(** X4. The constructor never leaves a list empty: an absent or empty
    allow list or block list is replaced by the default one, so the block
    list cannot be switched off by configuring an empty list, and a command
    allowed by a constructed executor always has its first token in the
    allow list. The sandbox is on exactly when it was asked for, the
    container module is there and a client could be made. *)
Theorem constructor_lists host allowed blocked sandbox :
  let self := init host allowed blocked sandbox in
  allowed_commands self <> [] /\
  blocked_commands self <> [] /\
  (allowed = None \/ allowed = Some [] ->
   allowed_commands self = default_allowed) /\
  (blocked = None \/ blocked = Some [] ->
   blocked_commands self = default_blocked) /\
  (forall a l, allowed = Some (a :: l) -> allowed_commands self = a :: l) /\
  (forall b l, blocked = Some (b :: l) -> blocked_commands self = b :: l) /\
  (enable_sandbox self = true <->
   sandbox = true /\ DOCKER_AVAILABLE host = true /\ from_env_ok host = true) /\
  (forall command,
      is_command_allowed self command = true ->
      exists base parts, split_ws (strip command) = base :: parts /\
                         In base (allowed_commands self)).
Proof.
  cbn zeta. split; [|split; [|split; [|split; [|split; [|split; [|split]]]]]].
  - destruct allowed as [[|a l]|]; discriminate.
  - destruct blocked as [[|b l]|]; discriminate.
  - intros [->| ->]; reflexivity.
  - intros [->| ->]; reflexivity.
  - intros a l ->. reflexivity.
  - intros b l ->. reflexivity.
  - cbn [enable_sandbox init].
    destruct sandbox, (DOCKER_AVAILABLE host), (from_env_ok host); cbn;
      intuition discriminate.
  - intros command H. unfold is_command_allowed in H.
    destruct (split_ws (strip command)) as [|base parts]; [discriminate|].
    destruct (existsb _ _); [discriminate|].
    exists base, parts. split; [reflexivity|].
    destruct (allowed_commands (init host allowed blocked sandbox)) as [|a l] eqn:E.
    + destruct allowed as [[|? ?]|]; discriminate.
    + apply mem_In, H.
Qed.

Lemma constructor_lists_witness :
  blocked_commands
    (init {| DOCKER_AVAILABLE := true; from_env_ok := false |}
          (Some ["rm"]) (Some []) true)
  = default_blocked.
Proof.
  apply (proj1 (proj2 (proj2 (proj2 (constructor_lists
           {| DOCKER_AVAILABLE := true; from_env_ok := false |}
           (Some ["rm"]) (Some []) true))))).
  right. reflexivity.
Defined.



(** X6. The shape of every value of [run_command]: it names the command
    it was given; it carries either an error text or, together, the
    output, the error output and the return code, never both; and it is
    successful exactly when it carries the return code 0. *)
Theorem command_result_shape (self : ShellExecutor) (h : host) (cmd : string)
    (r : command_result) :
  run_command self h cmd = Return r ->
  command r = cmd /\
  (success r = true <-> returncode r = Some 0%Z) /\
  ((is_Some (error r) /\ stdout r = None /\ stderr r = None /\
    returncode r = None) \/
   (error r = None /\ is_Some (stdout r) /\ is_Some (stderr r) /\
    is_Some (returncode r))).
Proof.
  assert (Hf : forall msg, let r := failure cmd msg in
             command r = cmd /\
             (success r = true <-> returncode r = Some 0%Z) /\
             ((is_Some (error r) /\ stdout r = None /\ stderr r = None /\
               returncode r = None) \/
              (error r = None /\ is_Some (stdout r) /\ is_Some (stderr r) /\
               is_Some (returncode r)))).
  { intros msg. cbn. split; [reflexivity|]. split; [split; discriminate|].
    left. repeat split; eauto. }
  assert (Hd : forall rc out err, let r := finished (rc =? 0)%Z cmd out err rc in
             command r = cmd /\
             (success r = true <-> returncode r = Some 0%Z) /\
             ((is_Some (error r) /\ stdout r = None /\ stderr r = None /\
               returncode r = None) \/
              (error r = None /\ is_Some (stdout r) /\ is_Some (stderr r) /\
               is_Some (returncode r)))).
  { intros rc out err. cbn. split; [reflexivity|]. split.
    - rewrite Z.eqb_eq. split; [intros ->; reflexivity|congruence].
    - right. repeat split; eauto. }
  unfold run_command, _run_local, _run_sandboxed, subprocess_run.
  destruct (negb (is_command_allowed self cmd)).
  { intros [= <-]. apply Hf. }
  destruct (enable_sandbox self).
  - destruct (docker_run h cmd) as [[text|]|msg]; intros [= <-];
      [apply (Hd 0%Z)|apply Hf|apply Hf].
  - destruct (spawn h cmd) as [elapsed rc out err| |msg].
    + destruct (60 * 1000 <? elapsed)%N; intros [= <-]; [apply Hf|apply Hd].
    + intros [= <-]. apply Hf.
    + intros [= <-]. apply Hf.
Qed.

Lemma command_result_shape_witness :
  let r := finished true "echo hi" "out" "err" 0 in
  command r = "echo hi" /\ (success r = true <-> returncode r = Some 0%Z).
Proof.
  destruct (command_result_shape Props.default_executor (Words.quick_host 0)
              "echo hi" (finished true "echo hi" "out" "err" 0) eq_refl)
    as (H1 & H2 & _).
  split; assumption.
Defined.

End CommandPolicyMore.

(** ** More on the file manager *)

Section FileSystemFacts.
Import PyStr FS Files Words.

Lemma file_is_not_root fs place text :
  node_at fs place = Some (File text) -> place <> [].
Proof. intros H ->. discriminate. Qed.

Lemma node_at_insert_eq fs place n :
  place <> [] -> node_at (with_tree fs (<[place := n]> (tree fs))) place = Some n.
Proof.
  intros H. destruct place; [congruence|]. cbn. apply lookup_insert_eq.
Qed.

Lemma node_at_insert_ne fs place n q :
  q <> place -> node_at (with_tree fs (<[place := n]> (tree fs))) q = node_at fs q.
Proof.
  intros H. destruct q; [reflexivity|]. cbn.
  rewrite lookup_insert_ne by congruence. reflexivity.
Qed.

(** Directories stay directories: then every path that resolved still
    resolves, to the same place. *)
Lemma walk_mono fs fs' comps : forall cur loc,
  (forall q, is_dir_at fs q = true -> is_dir_at fs' q = true) ->
  walk fs cur comps = Some loc -> walk fs' cur comps = Some loc.
Proof.
  induction comps as [|comp rest IH]; intros cur loc Hd Hw; [exact Hw|].
  cbn [walk] in *. destruct (is_dir_at fs cur) eqn:E; [|discriminate].
  rewrite (Hd cur E). apply IH; assumption.
Qed.

Lemma locate_mono fs fs' path loc :
  cwd fs' = cwd fs ->
  (forall q, is_dir_at fs q = true -> is_dir_at fs' q = true) ->
  locate fs path = Some loc -> locate fs' path = Some loc.
Proof.
  intros Hc Hd. unfold locate, start_of. rewrite Hc.
  destruct (is_empty path); [discriminate|]. apply walk_mono, Hd.
Qed.

Lemma extends_dirs fs fs' :
  extends fs fs' -> forall q, is_dir_at fs q = true -> is_dir_at fs' q = true.
Proof.
  intros [_ H] q. unfold is_dir_at. specialize (H q).
  destruct (node_at fs q) as [[t|]|]; try discriminate.
  intros _. rewrite H. reflexivity.
Qed.

Lemma extends_refl fs : extends fs fs.
Proof.
  split; [reflexivity|]. intros q. destruct (node_at fs q) as [[t|]|]; eauto.
Qed.

Lemma extends_trans fs1 fs2 fs3 :
  extends fs1 fs2 -> extends fs2 fs3 -> extends fs1 fs3.
Proof.
  intros [C1 H1] [C2 H2]. split; [congruence|]. intros q.
  specialize (H1 q). specialize (H2 q).
  destruct (node_at fs1 q) as [[t|]|]; [| |exact I].
  - destruct H1 as [t' H1]. rewrite H1 in H2. exact H2.
  - rewrite H1 in H2. exact H2.
Qed.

▬▬▬

REQUIREMENT:
The answer must be the line containing "(** Directories stay" and every line after it through the last line of the records above, repeated exactly.

EXERCISE ANSWER:
(** Directories stay directories: then every path that resolved still
    resolves, to the same place. *)
Lemma walk_mono fs fs' comps : forall cur loc,
  (forall q, is_dir_at fs q = true -> is_dir_at fs' q = true) ->
  walk fs cur comps = Some loc -> walk fs' cur comps = Some loc.
Proof.
  induction comps as [|comp rest IH]; intros cur loc Hd Hw; [exact Hw|].
  cbn [walk] in *. destruct (is_dir_at fs cur) eqn:E; [|discriminate].
  rewrite (Hd cur E). apply IH; assumption.
Qed.

Lemma locate_mono fs fs' path loc :
  cwd fs' = cwd fs ->
  (forall q, is_dir_at fs q = true -> is_dir_at fs' q = true) ->
  locate fs path = Some loc -> locate fs' path = Some loc.
Proof.
  intros Hc Hd. unfold locate, start_of. rewrite Hc.
  destruct (is_empty path); [discriminate|]. apply walk_mono, Hd.
Qed.

Lemma extends_dirs fs fs' :
  extends fs fs' -> forall q, is_dir_at fs q = true -> is_dir_at fs' q = true.
Proof.
  intros [_ H] q. unfold is_dir_at. specialize (H q).
  destruct (node_at fs q) as [[t|]|]; try discriminate.
  intros _. rewrite H. reflexivity.
Qed.

Lemma extends_refl fs : extends fs fs.
Proof.
  split; [reflexivity|]. intros q. destruct (node_at fs q) as [[t|]|]; eauto.
Qed.

Lemma extends_trans fs1 fs2 fs3 :
  extends fs1 fs2 -> extends fs2 fs3 -> extends fs1 fs3.
Proof.
  intros [C1 H1] [C2 H2]. split; [congruence|]. intros q.
  specialize (H1 q). specialize (H2 q).
  destruct (node_at fs1 q) as [[t|]|]; [| |exact I].
  - destruct H1 as [t' H1]. rewrite H1 in H2. exact H2.
  - rewrite H1 in H2. exact H2.
Qed.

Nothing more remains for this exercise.